Несмотря на все административные сложности, связанные с существованием липового отдела, начальство очень нами дорожит. На одной из товарищеских вечеринок конферансье отпустил несколько шуточек по поводу таинственной «группы Рапова», назвав ее «отделом внегалактических связей». Дубинский тут же потребовал слова и сурово отчитал наших обидчиков. Он сказал, что только безграмотный «технарь» может так пренебрежительно относиться к работе, смысла которой он не понимает, что в группе Рапова собрались подвижники, прорубающие для фирмы окно в широкий многоязычный мир. Он сравнил нас с энтузиастами из ГИРДа и предсказал наступление времени, когда на группу Рапова будут молиться, а на дверях «Отдела программирования» будет прикреплена табличка с короткой надписью: «Здесь это началось».
15
Пламенная речь Дубинского испугала Рапова, который к тому времени растерял свой прежний азарт. Математик по образованию, Рапов и не представлял объема работы, которую предстояло проделать, когда идея «машинного комплекса» пришла ему в голову. Из некоторых его оговорок я сделал вывод, что в начале пути он собирался начисто обойтись без «расфасовки» грамматических тонкостей — возможно, даже без падежей. Как большинство энтузиастов, Рапов презирал частности. А между тем все эти два года мы только и делали, что занимались частностями. Писали тексты, составляли словники, словарики, списки слов, разбивали языковой материал на «кадры» — короче, делали ползучую работу, которой не видно конца. Вначале Рапов недоумевал, затем стал раздражаться и наконец погрузился в угрюмое оцепенение: «обучающий комплекс», который в лучшие времена представлялся ему в виде просторного машинного зала, уставленного рядами пультов или, как теперь принято говорить, «терминалов», — этот комплекс стал казаться ему миражем.

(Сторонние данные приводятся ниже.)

(* ===== verification/Model.v ===== *)
(** * Model: the design's registry and timeline, and [App] as an implementation

    The design describes a MediaAsset Registry and a Timeline Model with
    validated operations: [register], [remove] with its cascade, and
    [addClip] with sequential append placement, each either keeping every
    invariant or rejecting the request.  This file states that design as a
    small machine ([Design], [design_step]), proves that it keeps its
    invariants ([design_ok]), and shows that the handlers of [App]
    ([Timeline.app_step]) implement it: [abs] reads a state of [App] as a
    state of the design, and every step of [App] is the step of the design
    on the states read, which never rejects.

    The refinement needs what the design takes for granted and [App] does not
    enforce: that the ids of the library are distinct.  [fresh] is that
    condition on an import; [Views.same_millisecond_twins] shows how [App]
    can violate it.

    - A media without duration counts as [assetDuration] seconds long, the
      length [handleAddToTimeline] gives its clips.
    - Reordering the library, play, pause and seek are not operations of the
      design: [abs_event] maps them to no event, and they leave [abs]
      unchanged. *)

From Stdlib Require Import QArith Qminmax Lqa ZArith List.
From stdpp Require Import base tactics option list strings gmap sorting.
From S2P Require Import Prelude Timeline.

(** ** The design *)

Abbreviation AssetId := (option string).

Inductive ModelError :=
| NotFound
| DuplicateImportError
| InvalidClipError
| OverlapError.

#[global] Instance ModelError_eq_dec : EqDecision ModelError.
Proof. solve_decision. Defined.

(** A clip of the design: a reference to its asset, its track, and its
    times. *)
Record Placement := mkPlacement {
  mediaAssetId : AssetId;
  p_track : nat;
  p_start : Q;
  p_duration : Q;
  p_end : Q;
  p_trimStart : Q;
  p_trimEnd : Q;
}.

(** The registry maps an id to the duration of its asset; the timeline
    holds the clips of all tracks in the order they were added. *)
Record Design := mkDesign {
  registry : gmap AssetId Q;
  timeline : list Placement;
}.

Definition emptyDesign : Design := {| registry := ∅; timeline := [] |}.

(** The invariants of a clip. *)
Definition placement_wf (p : Placement) : Prop :=
  0 <= p_start p /\ 0 < p_duration p /\
  p_end p == p_start p + p_duration p /\
  0 <= p_trimStart p /\ p_trimStart p < p_trimEnd p /\
  p_trimEnd p - p_trimStart p == p_duration p.

Definition overlaps (p q : Placement) : Prop :=
  p_start p < p_end q /\ p_start q < p_end p.

(** [p] can be placed beside the clips of its track. *)
Definition fits (p : Placement) (tl : list Placement) : Prop :=
  Forall (fun q => p_track q = p_track p -> ~ overlaps p q) tl.

#[global] Instance placement_wf_dec p : Decision (placement_wf p).
Proof. unfold placement_wf. apply _. Defined.

#[global] Instance overlaps_dec : RelDecision overlaps.
Proof. intros p q. unfold overlaps. apply _. Defined.

#[global] Instance fits_dec p tl : Decision (fits p tl).
Proof. unfold fits. apply _. Defined.

(** The latest end on a track, [0] on an empty track. *)
Definition maxEnd (tr : nat) (tl : list Placement) : Q :=
  match map p_end (filter (fun p => p_track p = tr) tl) with
  | [] => 0
  | e :: es => Math_max e es
  end.

(** [register]: the id must be new. *)
Definition register (id : AssetId) (duration : Q) (d : Design) : result ModelError Design :=
  match registry d !! id with
  | Some _ => Throw DuplicateImportError
  | None => Ok {| registry := <[id := duration]> (registry d); timeline := timeline d |}
  end.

И как-то само собой получилось, что кипы бумаг, которые нам приносили из РИО, стали попадать на мой стол, а я занимался распределением их среди товарищей, минуя Рапова, и не было случая, чтобы кто-нибудь отпихнул свою работу обратно ко мне. Молоцкий умел генерировать идеи и щедро эти идеи раздаривал, на большее его не хватало, и удержать в голове всю последовательность нашей работы он был не в состоянии. Сумных доверял мне, как господу богу, Дыкин и Ларин также предпочитали не задумываться над тем, к чему мы движемся, и полагались на мою память и логику, что же касается Ященко, то он принимал от меня задания со скептической улыбочкой, но все-таки их выполнял.
Между тем мне и самому многое было неясно. В частности, перехода от наших словников, текстов и языковых «кадров» к машинному комплексу я не видел. Не видел — и все тут, хотя никому в этом не признавался, и однажды, когда Ященко, расшалившись, прикрепил к нашей двери картонку с надписью: «Здесь это начиналось, здесь это и кончится», — я сурово его отчитал. Я сказал ему: «Вот что, мой милый. Если высмеять дело, которым ты занимаешься, что останется от тебя самого?»